### WHAT THE EXERCISE ASKS
Return only the lines running from the top of the entries to the line with "else if in_range 220", inclusive, exactly as written.

══ DATASET EXCERPTS ══

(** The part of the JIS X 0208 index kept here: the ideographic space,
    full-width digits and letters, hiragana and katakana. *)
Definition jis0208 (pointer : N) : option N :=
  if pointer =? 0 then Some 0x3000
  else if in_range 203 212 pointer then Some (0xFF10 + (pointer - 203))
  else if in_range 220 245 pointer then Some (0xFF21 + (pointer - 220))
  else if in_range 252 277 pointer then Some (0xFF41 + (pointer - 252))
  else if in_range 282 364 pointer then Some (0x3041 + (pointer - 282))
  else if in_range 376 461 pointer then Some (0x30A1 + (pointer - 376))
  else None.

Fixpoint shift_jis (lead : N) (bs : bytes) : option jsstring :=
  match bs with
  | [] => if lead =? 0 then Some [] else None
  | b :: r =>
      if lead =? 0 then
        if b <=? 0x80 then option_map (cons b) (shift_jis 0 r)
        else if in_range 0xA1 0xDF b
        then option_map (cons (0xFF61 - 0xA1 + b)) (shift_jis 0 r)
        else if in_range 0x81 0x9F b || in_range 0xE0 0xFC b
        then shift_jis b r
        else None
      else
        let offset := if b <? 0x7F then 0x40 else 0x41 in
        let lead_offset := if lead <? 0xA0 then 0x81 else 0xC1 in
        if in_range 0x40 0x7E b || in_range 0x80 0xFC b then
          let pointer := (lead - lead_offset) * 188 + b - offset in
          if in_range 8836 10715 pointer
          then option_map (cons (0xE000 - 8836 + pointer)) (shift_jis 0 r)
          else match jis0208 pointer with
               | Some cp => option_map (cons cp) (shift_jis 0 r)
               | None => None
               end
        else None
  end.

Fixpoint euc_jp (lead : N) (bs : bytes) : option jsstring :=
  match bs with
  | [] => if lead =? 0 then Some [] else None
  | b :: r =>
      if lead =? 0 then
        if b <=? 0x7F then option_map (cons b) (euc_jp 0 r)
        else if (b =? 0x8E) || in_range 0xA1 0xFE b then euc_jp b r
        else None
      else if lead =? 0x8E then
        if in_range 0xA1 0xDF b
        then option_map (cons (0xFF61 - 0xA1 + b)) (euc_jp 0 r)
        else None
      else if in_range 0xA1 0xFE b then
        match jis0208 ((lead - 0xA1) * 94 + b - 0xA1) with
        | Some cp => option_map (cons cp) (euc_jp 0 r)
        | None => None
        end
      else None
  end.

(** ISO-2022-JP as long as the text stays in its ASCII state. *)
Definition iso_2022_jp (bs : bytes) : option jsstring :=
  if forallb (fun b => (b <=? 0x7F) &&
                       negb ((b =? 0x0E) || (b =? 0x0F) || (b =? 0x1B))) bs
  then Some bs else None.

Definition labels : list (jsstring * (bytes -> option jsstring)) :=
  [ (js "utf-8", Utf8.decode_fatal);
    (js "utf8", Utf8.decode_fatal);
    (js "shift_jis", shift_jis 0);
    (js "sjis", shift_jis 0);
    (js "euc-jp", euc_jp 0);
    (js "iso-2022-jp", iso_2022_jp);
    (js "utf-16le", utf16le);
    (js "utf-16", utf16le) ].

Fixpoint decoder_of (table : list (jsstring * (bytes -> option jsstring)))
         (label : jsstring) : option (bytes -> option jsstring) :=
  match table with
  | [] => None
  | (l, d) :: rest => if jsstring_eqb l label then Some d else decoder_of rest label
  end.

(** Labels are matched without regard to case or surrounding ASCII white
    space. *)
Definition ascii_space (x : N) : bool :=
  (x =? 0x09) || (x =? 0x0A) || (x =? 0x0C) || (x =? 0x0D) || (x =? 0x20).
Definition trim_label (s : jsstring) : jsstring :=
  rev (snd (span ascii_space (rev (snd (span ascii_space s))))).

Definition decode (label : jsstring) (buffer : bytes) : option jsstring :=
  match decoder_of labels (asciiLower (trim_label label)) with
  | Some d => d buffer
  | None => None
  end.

═══

### COMPLETED TASK
(** The part of the JIS X 0208 index kept here: the ideographic space,
    full-width digits and letters, hiragana and katakana. *)
Definition jis0208 (pointer : N) : option N :=
  if pointer =? 0 then Some 0x3000
  else if in_range 203 212 pointer then Some (0xFF10 + (pointer - 203))
  else if in_range 220 245 pointer then Some (0xFF21 + (pointer - 220))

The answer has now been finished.